Strangely enough, I, who have an exceptional memory for spoken words, cannot, by any effort, recall what Edmund said, as his face beamed in upon us. I have only a confused recollection that he spoke, and that his words had a marvelous effect upon my broken spirit. But I can see, as if it were yet before me, the smile that illumined his features. My heart bounded with joy, as if a messenger had come straight from the earth itself, bearing a reprieve whose authority could not be called in question.
Jack's joy was no less than mine, although he had not suffered mentally as I had done. And the sight of Ala was hardly less reassuring to us, but to find Ingra, too, present was somewhat of a shock to our confidence in speedy delivery from trouble. And, in fact, we were not at once delivered. We had to spend many weary hours yet in our dark prison, but they were rendered less gloomy by Edmund's assurance that he would save us. The confidence that he always inspired seems to me to have been another mark of his genius. We had an instinct that he could do in any circumstances what was impossible to ordinary men.
At last the welcome moment came, and we were led forth, free, and rejoined Edmund, Henry, and Juba in our apartments. Then, for the first, we learned what we had done, and how narrow had been our escape from a terrible doom. It was a new chapter of wonder that Edmund opened before us. I shall tell it in his own words.

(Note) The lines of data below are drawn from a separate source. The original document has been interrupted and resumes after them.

Definition hex_digit (n : N) : ascii :=
  if (n <? 10)%N then ascii_of_N (48 + n) else ascii_of_N (87 + n).

Definition isprintable (c : ascii) : bool :=
  let n := N_of_ascii c in
  ((32 <=? n) && (n <? 127) || (161 <=? n) && negb (n =? 173))%N.

Fixpoint has_char (q : ascii) (s : string) : bool :=
  match s with
  | EmptyString => false
  | String c s' => if decide (c = q) then true else has_char q s'
  end.

Definition repr_char (quote c : ascii) : string :=
  let n := N_of_ascii c in
  if decide (c = quote) then String backslash (String c EmptyString)
  else if decide (c = backslash) then String backslash (String c EmptyString)
  else if (n =? 9)%N then String backslash "t"
  else if (n =? 10)%N then String backslash "n"
  else if (n =? 13)%N then String backslash "r"
  else if isprintable c then String c EmptyString
  else String backslash
         (String "x"%char
            (String (hex_digit (n / 16)) (String (hex_digit (n mod 16)) EmptyString))).

Fixpoint repr_body (quote : ascii) (s : string) : string :=
  match s with
  | EmptyString => EmptyString
  | String c s' => repr_char quote c +:+ repr_body quote s'
  end.

Definition repr (s : string) : string :=
  let quote := if has_char squote s && negb (has_char dquote s) then dquote else squote in
  String quote (repr_body quote s +:+ String quote EmptyString).

(** [repr] of a list of [str], as an f-string shows it. *)
Definition repr_list (l : list string) : string :=
  "[" +:+ join ", " (map repr l) +:+ "]".

End Str.

(** ** Exceptions, the world and the monad of effects *)

Module Py.

(** The exception classes the modelled code can meet.  All of them derive
    from [Exception]; the first six derive from [OSError]. *)
Inductive exn_class :=
| FileNotFoundError | FileExistsError | IsADirectoryError | NotADirectoryError
| PermissionError | OSError
| UnicodeDecodeError | CsvError | ParserError | EmptyDataError
| KeyError | AttributeError | TypeError | IndexError.

(** An exception object: its class and [str(e)]. *)
Record exn := Exn { exn_cls : exn_class; exn_str : string }.

Definition is_FileNotFoundError (e : exn) : bool :=
  match exn_cls e with FileNotFoundError => true | _ => false end.

Inductive outcome (A : Type) :=
| Return (a : A)
| Raise (e : exn).
Arguments Return {A} a.
Arguments Raise {A} e.

(** A node of the file system. *)
Inductive node :=
| Dir
| File (data : string).

(** The world a tool runs in: the file system by path, the paths on which
    the operating system refuses to create or open anything (permissions,
    read-only media), the lines printed so far, and the reading of the
    clock as [strftime('%Y%m%d_%H%M%S')] shows it. *)
Record world := World {
  fs : gmap string node;
  denied : gset string;
  stdout : list string;
  clock : string
}.

Definition M (A : Type) : Type := world → outcome A * world.

Definition ret {A} (a : A) : M A := λ w, (Return a, w).
Definition raise {A} (e : exn) : M A := λ w, (Raise e, w).
Definition bind {A B} (m : M A) (k : A → M B) : M B :=
  λ w, match m w with
       | (Return a, w') => k a w'
       | (Raise e, w') => (Raise e, w')
       end.

(** [try: body / except ...: handler e]; every modelled class derives from
    [Exception], so a handler that ends in [except Exception] takes all. *)
Definition try_except {A} (body : M A) (handler : exn → M A) : M A :=
  λ w, match body w with
       | (Return a, w') => (Return a, w')
       | (Raise e, w') => handler e w'
       end.

(** A pure step that may raise, run inside [M]. *)
Definition lift {A} (o : outcome A) : M A := λ w, (o, w).

Definition print (line : string) : M unit :=
  λ w, (Return tt, World (fs w) (denied w) (stdout w ++ [line]) (clock w)).

Definition set_fs (f : gmap string node) (w : world) : world :=
  World f (denied w) (stdout w) (clock w).

(** Python truth of an optional [str]: [None] and the empty string are false. *)
Definition truthy (o : option string) : bool :=
  match o with
  | Some s => negb (String.eqb s EmptyString)
  | None => false
  end.

End Py.

Import Py.

#[global] Instance M_ret : MRet M := @Py.ret.
#[global] Instance M_bind : MBind M := λ A B k m, Py.bind m k.

(** ** POSIX paths and the operating system *)

Module Os.

Definition sep : ascii := "/"%char.

(** [s.rstrip('/')] *)
Fixpoint rstrip_sep (s : string) : string :=
  match s with
  | EmptyString => EmptyString
  | String c s' =>
      match rstrip_sep s' with
      | EmptyString => if decide (c = sep) then EmptyString else String c EmptyString
      | t => String c t
      end
  end.

(** [posixpath.split]: the text up to and with the last separator, and the
    rest; the head loses its trailing separators unless it is made of
    separators only. *)
Fixpoint split_last (s : string) : string * string :=
  match s with
  | EmptyString => (EmptyString, EmptyString)
  | String c s' =>
      let '(h, t) := split_last s' in
      if Str.has_char sep s' then (String c h, t)
      else if decide (c = sep) then (String c EmptyString, s')
      else (EmptyString, s)
  end.

Definition path_split (p : string) : string * string :=
  let '(head, tail) := split_last p in
  (if decide (rstrip_sep head = EmptyString) then head else rstrip_sep head, tail).

(** [os.path.dirname] and [os.path.basename] *)
Definition dirname (p : string) : string := fst (path_split p).
Definition basename (p : string) : string := snd (path_split p).

(** [os.path.splitext(p)[0]]: the text before the last dot of the last
    component, when something other than dots stands before that dot. *)
Fixpoint all_dots (s : string) : bool :=
  match s with
  | EmptyString => true
  | String c s' => if decide (c = "."%char) then all_dots s' else false
  end.

Fixpoint split_dot (s : string) : option (string * string) :=
  match s with
  | EmptyString => None
  | String c s' =>
      match split_dot s' with
      | Some (r, e) => Some (String c r, e)
      | None => if decide (c = "."%char) then Some (EmptyString, s) else None
      end
  end.

Definition splitext (p : string) : string * string :=
  let '(head, tail) := split_last p in
  match split_dot tail with
  | Some (root, ext) =>
      if all_dots root then (p, EmptyString) else (head +:+ root, ext)
  | None => (p, EmptyString)
  end.

(** [os.path.join(a, b)] *)
Definition ends_with_sep (s : string) : bool :=
  match String.rev s with
  | String c _ => if decide (c = sep) then true else false
  | EmptyString => false
  end.

Definition join (a b : string) : string :=
  if Str.startswith b "/" then b
  else if decide (a = EmptyString) then b
  else if ends_with_sep a then a +:+ b
  else a +:+ "/" +:+ b.

(** [p.rstrip('/')], the root keeping its separator. *)
Definition canon (p : string) : string :=
  if decide (rstrip_sep p = EmptyString) then (if decide (p = EmptyString) then p else "/")
  else rstrip_sep p.

(** How the operating system reads a path: its components between
    separators, the empty ones dropped; whether it starts from the root;
    whether a separator ends it.  A dot stands for the directory reached so
    far.  A node is kept in the file system under the components that are not
    dots, joined by one separator ([key]); the current directory is the
    empty key.  Two dots and links are not modelled. *)
Fixpoint split_sep (cur s : string) : list string :=
  match s with
  | EmptyString => [cur]
  | String c s' =>
      if decide (c = sep) then cur :: split_sep EmptyString s'
      else split_sep (cur +:+ String c EmptyString) s'
  end.

Definition components (p : string) : list string :=
  filter (λ c, c ≠ EmptyString) (split_sep EmptyString p).

Definition key_of (absolute : bool) (cs : list string) : string :=
  (if absolute then "/" else EmptyString) +:+ Str.join "/" cs.

Definition key (p : string) : string :=
  key_of (Str.startswith p "/") (filter (λ c, c ≠ ".") (components p)).

(** What a path leads to: a node, nothing in a directory that is there,
    nothing because a directory on the way is missing, or nothing because
    something on the way is a file. *)
Inductive resolved :=
| Found (k : string) (n : node)
| Absent (k : string)
| NoEntry
| NotDirectory.

(** [above] are the directories gone through, [below] the components still
    to read. *)
Fixpoint walk (w : world) (absolute : bool) (above below : list string) : resolved :=
  match below with
  | [] => Found (key_of absolute above) Dir
  | c :: below' =>
      if decide (c = ".") then walk w absolute above below'
      else
        let k := key_of absolute (above ++ [c]) in
        match below', fs w !! k with
        | [], Some n => Found k n
        | [], None => Absent k
        | _ :: _, Some Dir => walk w absolute (above ++ [c]) below'
        | _ :: _, Some (File _) => NotDirectory
        | _ :: _, None => NoEntry
        end
  end.

Definition resolve (w : world) (p : string) : resolved :=
  if decide (p = EmptyString) then NoEntry
  else walk w (Str.startswith p "/") [] (components p).

(** [os.path.exists] and [os.path.isdir] through [stat]: the node at a
    path, a file reached through a trailing separator counting for nothing. *)
Definition stat (w : world) (p : string) : option node :=
  match resolve w p with
  | Found _ Dir => Some Dir
  | Found _ (File data) => if ends_with_sep p then None else Some (File data)
  | _ => None
  end.

(** The file is not there: [open] for reading raises [FileNotFoundError]. *)
Definition missing (w : world) (p : string) : bool :=
  match resolve w p with
  | Absent _ | NoEntry => true
  | _ => false
  end.

Definition errno (cls : exn_class) (text path : string) : exn :=
  Exn cls (text +:+ ": " +:+ Str.repr path).

Definition ENOENT := errno FileNotFoundError "[Errno 2] No such file or directory".
Definition EACCES := errno PermissionError "[Errno 13] Permission denied".
Definition EEXIST := errno FileExistsError "[Errno 17] File exists".
Definition ENOTDIR := errno NotADirectoryError "[Errno 20] Not a directory".
Definition EISDIR := errno IsADirectoryError "[Errno 21] Is a directory".

(** [os.mkdir(p)] *)
Definition mkdir (p : string) : M unit := λ w,
  match resolve w p with
  | NoEntry => (Raise (ENOENT p), w)
  | NotDirectory => (Raise (ENOTDIR p), w)
  | Found _ _ => (Raise (EEXIST p), w)
  | Absent k =>
      if decide (k ∈ denied w) then (Raise (EACCES p), w)
      else (Return tt, set_fs (<[k := Dir]> (fs w)) w)
  end.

"When I returned to the palace and found you missing I was greatly wrought up. Immediately I applied to Ala for aid in finding you. She was quickly informed of all the circumstances of your arrest, and I saw at once, by the expression of her features, that it was a matter of the utmost gravity. I was not reassured by Ingra's evident joy. I could read in his face the pleasure that the news gave him, and I perceived that there was again opposition between him and Ala, and that she was trying, with less success than I hoped for, to bring him round to her view.
"With no little trouble I finally discovered the nature of your offense. I understood it the more readily because I had already begun to suspect the existence among these people of a strange form of idolatry, in some respects akin to the earth-worship of the cavern dwellers. I have told you that certain things had led me to think that they occasionally see the sun here. It is a phenomenon of excessive rarity, and whole generations sometimes pass without its recurrence. It is due to an opening which at irregular periods forms for a brief space of time in the cloud dome. I imagine that it may be in some way connected with sunspots, but here they have no notion of its cause, and look upon it as entirely miraculous.

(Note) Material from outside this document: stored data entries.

Lemma find_version_fields sysdescr os_version :
  find_version (fields sysdescr) 0 (tokenize (fields sysdescr) 0 ∅) os_version =
    match version_field sysdescr with
    | None => inr os_version
    | Some f =>
        match Py.split f !! 1 with
        | None => inl IndexError
        | Some word => inr word
        end
    end.
Proof. by apply (find_version_from _ _ []). Qed.

(** A field with a word is not empty. *)
Lemma words_field_nonempty sysdescr i word :
  words sysdescr i !! 0 = Some word →
  ∃ f, fields sysdescr !! i = Some f ∧ f ≠ EmptyString.
Proof.
  unfold words. destruct (fields sysdescr !! i) as [f|]; [|done].
  intros H. exists f. split; [done|]. by intros ->.
Qed.

(** C9. When the first field has a word and that word, lowercased, is
    neither [cisco] nor [juniper], [decode_os] returns a dictionary with
    exactly the five keys, the vendor being that word as written and the
    four other values ["Unknown"]. *)
Theorem decode_os_other_vendor sysdescr vendor :
  words sysdescr 0 !! 0 = Some vendor →
  Py.lower vendor ≠ "cisco" → Py.lower vendor ≠ "juniper" →
  ∃ results,
    decode_os sysdescr = inr results ∧
    dom results =
      {["ansible_os_vendor"; "ansible_os_model"; "ansible_os_type";
        "ansible_os_version"; "ansible_os_buildtime"]} ∧
    results !! "ansible_os_vendor" = Some vendor ∧
    results !! "ansible_os_model" = Some "Unknown" ∧
    results !! "ansible_os_type" = Some "Unknown" ∧
    results !! "ansible_os_version" = Some "Unknown" ∧
    results !! "ansible_os_buildtime" = Some "Unknown".
Proof.
  intros Hvendor%item_inr Hcisco Hjuniper.
  eexists. split.
  - unfold decode_os. cbv zeta.
    change (Py.split_comma sysdescr) with (fields sysdescr).
    rewrite Hvendor. simpl.
    rewrite decide_False by done. simpl.
    rewrite decide_False by done. simpl. reflexivity.
  - split; [|by split_and!].
    rewrite !dom_insert_L, dom_empty_L. set_solver.
Qed.

Lemma decode_os_other_vendor_witness :
  ∃ results,
    decode_os "Linux  host 4.4.0, x86_64" = inr results ∧
    dom results =
      {["ansible_os_vendor"; "ansible_os_model"; "ansible_os_type";
        "ansible_os_version"; "ansible_os_buildtime"]} ∧
    results !! "ansible_os_vendor" = Some "Linux" ∧
    results !! "ansible_os_model" = Some "Unknown" ∧
    results !! "ansible_os_type" = Some "Unknown" ∧
    results !! "ansible_os_version" = Some "Unknown" ∧
    results !! "ansible_os_buildtime" = Some "Unknown".
Proof.
  apply (decode_os_other_vendor "Linux  host 4.4.0, x86_64" "Linux").
  - vm_compute. reflexivity.
  - vm_compute. discriminate.
  - vm_compute. discriminate.
Defined.

(** C10, as the code has it. [decode_os] returns only when the first
    field is not empty and has a word, and moreover: for [cisco] the
    first field has three words and the first field that mentions the
    version has two; for [juniper] there are four fields, and fields 1, 2
    and 3 have two, three and four words. It is not total: on
    ["Juniper Networks"] the missing field is a missing key of the
    dictionary [tokens], a [KeyError]; on the empty string the missing
    word is an [IndexError]. *)
Theorem decode_os_returns_only_when :
  (∀ sysdescr results, decode_os sysdescr = inr results → decodable sysdescr) ∧
  decode_os "Juniper Networks" = inl KeyError ∧
  decode_os EmptyString = inl IndexError.
Proof.
  split; [|split; by_compute].
  intros sysdescr results. unfold decode_os. cbv zeta.
  change (Py.split_comma sysdescr) with (fields sysdescr).
  destruct (item _ 0 0) as [e|vendor] eqn:Hvendor; [done|]. simpl.
  apply item_inr in Hvendor.
  destruct (words_field_nonempty _ _ _ Hvendor) as (first & Hfirst & Hne).
  intros Hret. exists first, vendor. split_and!; [done..| |].
  - intros Hcisco. rewrite decide_True in Hret by done.
    destruct (item _ 0 2) as [e|t02] eqn:H02; [done|].
    apply item_inr, lookup_lt_Some in H02. split; [lia|].
    intros f Hf. simpl in Hret.
    rewrite find_version_fields, Hf in Hret.
    destruct (decide _); simpl in Hret;
      destruct (item _ 0 1); simpl in Hret; try done;
      destruct (Py.split f !! 1) eqn:H1; try done;
      apply lookup_lt_Some in H1; lia.
  - intros Hjuniper.
    destruct (decide (Py.lower vendor = "cisco")) as [Hcisco|_];
      [by rewrite Hcisco in Hjuniper|].
    simpl in Hret. rewrite decide_True in Hret by done.
    destruct (item _ 2 1) as [e|t21] eqn:H21; [done|].
    destruct (item _ 1 1) as [e|t11] eqn:H11; [done|].
    destruct (item _ 2 2) as [e|t22] eqn:H22; [done|].
    destruct (item _ 3 2) as [e|t32] eqn:H32; [done|].
    destruct (item _ 3 3) as [e|t33] eqn:H33; [done|].
    assert (is_Some (fields sysdescr !! 3)) as [f3 Hf3%lookup_lt_Some].
    { rewrite item_tokens in H33. destruct (fields sysdescr !! 3); [eauto|done]. }
    apply item_inr, lookup_lt_Some in H11, H22, H33.
    split_and!; lia.
Qed.

(** The conditions are also enough: a decodable description is decoded. *)
Lemma decode_os_returns_when sysdescr :
  decodable sysdescr → ∃ results, decode_os sysdescr = inr results.
Proof.
  intros (first & vendor & _ & _ & Hvendor & Hcisco & Hjuniper).
  unfold decode_os. cbv zeta.
  change (Py.split_comma sysdescr) with (fields sysdescr).
  rewrite (proj2 (item_inr _ 0 0 _) Hvendor). simpl.
  destruct (decide (Py.lower vendor = "cisco")) as [Hc|Hc].
  - destruct (Hcisco Hc) as [Hlen Hversion].
    destruct (lookup_lt_is_Some_2 (words sysdescr 0) 1) as [t01 H01]; [lia|].
    destruct (lookup_lt_is_Some_2 (words sysdescr 0) 2) as [t02 H02]; [lia|].
    rewrite (proj2 (item_inr _ 0 2 _) H02), (proj2 (item_inr _ 0 1 _) H01).
    simpl. rewrite find_version_fields.
    destruct (version_field sysdescr) as [f|] eqn:Hf.
    + destruct (lookup_lt_is_Some_2 (Py.split f) 1) as [w Hw];
        [by apply Hversion|].
      rewrite Hw. destruct (decide _); simpl; eauto.
    + destruct (decide _); simpl; eauto.
  - simpl. destruct (decide (Py.lower vendor = "juniper")) as [Hj|Hj]; [|simpl; eauto].
    destruct (Hjuniper Hj) as (_ & H1 & H2 & H3).
    destruct (lookup_lt_is_Some_2 (words sysdescr 1) 1) as [t11 H11]; [lia|].
    destruct (lookup_lt_is_Some_2 (words sysdescr 2) 1) as [t21 H21]; [lia|].
    destruct (lookup_lt_is_Some_2 (words sysdescr 2) 2) as [t22 H22]; [lia|].
    destruct (lookup_lt_is_Some_2 (words sysdescr 3) 2) as [t32 H32]; [lia|].
    destruct (lookup_lt_is_Some_2 (words sysdescr 3) 3) as [t33 H33]; [lia|].
    rewrite (proj2 (item_inr _ 2 1 _) H21), (proj2 (item_inr _ 1 1 _) H11),
      (proj2 (item_inr _ 2 2 _) H22), (proj2 (item_inr _ 3 2 _) H32),
      (proj2 (item_inr _ 3 3 _) H33).
    simpl. eauto.
Qed.

(** A call that does not raise returns something. *)
Lemma returns_inv (call : error + gmap string string) :
  match call with inl _ => False | inr _ => True end →
  ∃ results, call = inr results.
Proof. destruct call; [done|eauto]. Qed.

Lemma decode_os_returns_only_when_witness :
  decodable "Cisco IOS Software, Version 12.2, version".
Proof.
  destruct (returns_inv (decode_os "Cisco IOS Software, Version 12.2, version"))
    as [results H]; [vm_compute; exact I|].
  exact (proj1 decode_os_returns_only_when _ _ H).
Defined.

(** C10, as the claim words it, fails twice. ["Juniper Networks"] ends in
    a [KeyError], not an [IndexError]. And a description whose third
    field mentions the version with a single word is decoded all the
    same, the loop having stopped at the second field. *)
Lemma decode_os_claimed_failure_differs :
  decode_os "Juniper Networks" = inl KeyError ∧
  decode_os "Juniper Networks" ≠ inl IndexError ∧
  decoded "Cisco IOS Software, Version 12.2, version" "ansible_os_version" =
    Some "12.2" ∧
  fields "Cisco IOS Software, Version 12.2, version" !! 2 = Some " version" ∧
  search_version " version" = true ∧
  length (Py.split " version") = 1.
Proof.
  split_and!.
  - by_compute.
  - by_compute.
  - by_compute.
  - by_compute.
  - reflexivity.
  - reflexivity.
Qed.

End SysdescrFacts.

(** ** [decode_os], branch by branch *)

Module SysdescrBranches.
Import Sysdescr SysdescrWords SysdescrFacts.

Lemma decode_os_unfold sysdescr :
  decode_os sysdescr =
    let tokens := tokenize (fields sysdescr) 0 ∅ in
    os_vendor ← item tokens 0 0;
    t00 ← item tokens 0 0;
    '(os_type, os_model, os_version, os_buildtime) ←
      (if decide (Py.lower t00 = "cisco") then
         t02 ← item tokens 0 2;
         os_type ←
           (if decide (Py.lower t02 = "software") then
              t01 ← item tokens 0 1; inr (Py.lower t01)
            else
              t01 ← item tokens 0 1;
              t02 ← item tokens 0 2;
              inr (Py.lower t01 +:+ "_" +:+ Py.lower t02));
         os_version ← find_version (fields sysdescr) 0 tokens "Unknown";
         inr (os_type, "Unknown", os_version, "Unknown")
       else
         t00 ← item tokens 0 0;
         if decide (Py.lower t00 = "juniper") then
           t21 ← item tokens 2 1;
           t11 ← item tokens 1 1;
           t22 ← item tokens 2 2;
           t32 ← item tokens 3 2;
           t33 ← item tokens 3 3;
           inr (Py.lower t21, t11, t22, t32 +:+ " " +:+ t33)
         else inr ("Unknown", "Unknown", "Unknown", "Unknown"));
    inr (<["ansible_os_buildtime" := os_buildtime]>
         (<["ansible_os_version" := os_version]>
          (<["ansible_os_type" := os_type]>
           (<["ansible_os_model" := os_model]>
            (<["ansible_os_vendor" := os_vendor]> ∅))))).
Proof. reflexivity. Qed.

(** Splitting always gives a first field. *)
Lemma split_by_nonempty p s : ∃ f rest, Py.split_by p s = f :: rest.
Proof.
  induction s as [|c s (f & rest & IH)]; simpl; [eauto|].
  destruct (p c); [eauto|]. rewrite IH. eauto.
Qed.

Lemma fields_first sysdescr : is_Some (fields sysdescr !! 0).
Proof.
  unfold fields, Py.split_comma.
  destruct (split_by_nonempty (λ c, Ascii.eqb c ","%char) sysdescr)
    as (f & rest & ->). by eexists.
Qed.

(** The result of a call that returned, key by key. *)
Lemma decoded_of sysdescr vendor os_type os_model os_version os_buildtime :
  decode_os sysdescr =
    inr (<["ansible_os_buildtime" := os_buildtime]>
         (<["ansible_os_version" := os_version]>
          (<["ansible_os_type" := os_type]>
           (<["ansible_os_model" := os_model]>
            (<["ansible_os_vendor" := vendor]> ∅))))) →
  decoded sysdescr "ansible_os_vendor" = Some vendor ∧
  decoded sysdescr "ansible_os_type" = Some os_type ∧
  decoded sysdescr "ansible_os_model" = Some os_model ∧
  decoded sysdescr "ansible_os_version" = Some os_version ∧
  decoded sysdescr "ansible_os_buildtime" = Some os_buildtime.
Proof. unfold decoded. intros ->. by split_and!. Qed.

(** Every call that returns went through the same five assignments. *)
Lemma decode_os_shape sysdescr results :
  decode_os sysdescr = inr results →
  ∃ vendor os_type os_model os_version os_buildtime,
    words sysdescr 0 !! 0 = Some vendor ∧
    results =
      <["ansible_os_buildtime" := os_buildtime]>
        (<["ansible_os_version" := os_version]>
         (<["ansible_os_type" := os_type]>
          (<["ansible_os_model" := os_model]>
           (<["ansible_os_vendor" := vendor]> ∅)))).
Proof.
  rewrite decode_os_unfold. cbv zeta.
  destruct (item _ 0 0) as [e|vendor] eqn:Hvendor; [done|]. simpl.
  apply item_inr in Hvendor.
  match goal with
  | |- (?branch ≫= _) = _ → _ => destruct branch as [e|[[[t m] v] b]]; [done|]
  end.
  simpl. intros [= <-]. by exists vendor, t, m, v, b.
Qed.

"Whenever this rare event occurs it gives rise to extraordinary religious excitement, and ceremonies concerning which there is some occult mystery that I have not yet penetrated. I suspect that the ceremonies are not altogether unlike the Bacchanalian festivals of ancient Greece. At any rate the momentary appearance of the sun at these times is regarded as the avatar of a supreme god, and their whole religious system is based upon it. So universal and profound is the superstition to which it gives rise that the most instructed persons among them are completely under its dominion. The eagle-beaked individual who condemned you, and whom I have since seen, is the chief priest of this superstition, and within his sphere his power is unlimited. It is solely to the belief—which, through Ala, I have succeeded in impressing upon him—that we are children of the sun that I owe the success of my efforts in your behalf. Without that you would surely have been sacrificed, and we with you.
"One of the forms which this superstition takes is a belief that the anger of the sun god can be mollified by offerings of images, made in his likeness, which are first consecrated by the chief priest, and then hung up on the walls of certain small temples, which are scattered through the city, and are always kept open to the air under the guard of a minor priest and his attendants. A whole family, as I understand it, deems itself protected by one of these images, which are made by artists who never touch any other work, and which are only granted to those who have undergone a painful series of purifications in the great temple. The preliminary ceremonies finished, the images are suspended, and at certain times those to whom they belong go and kneel and pray before them, as before their guardian saints."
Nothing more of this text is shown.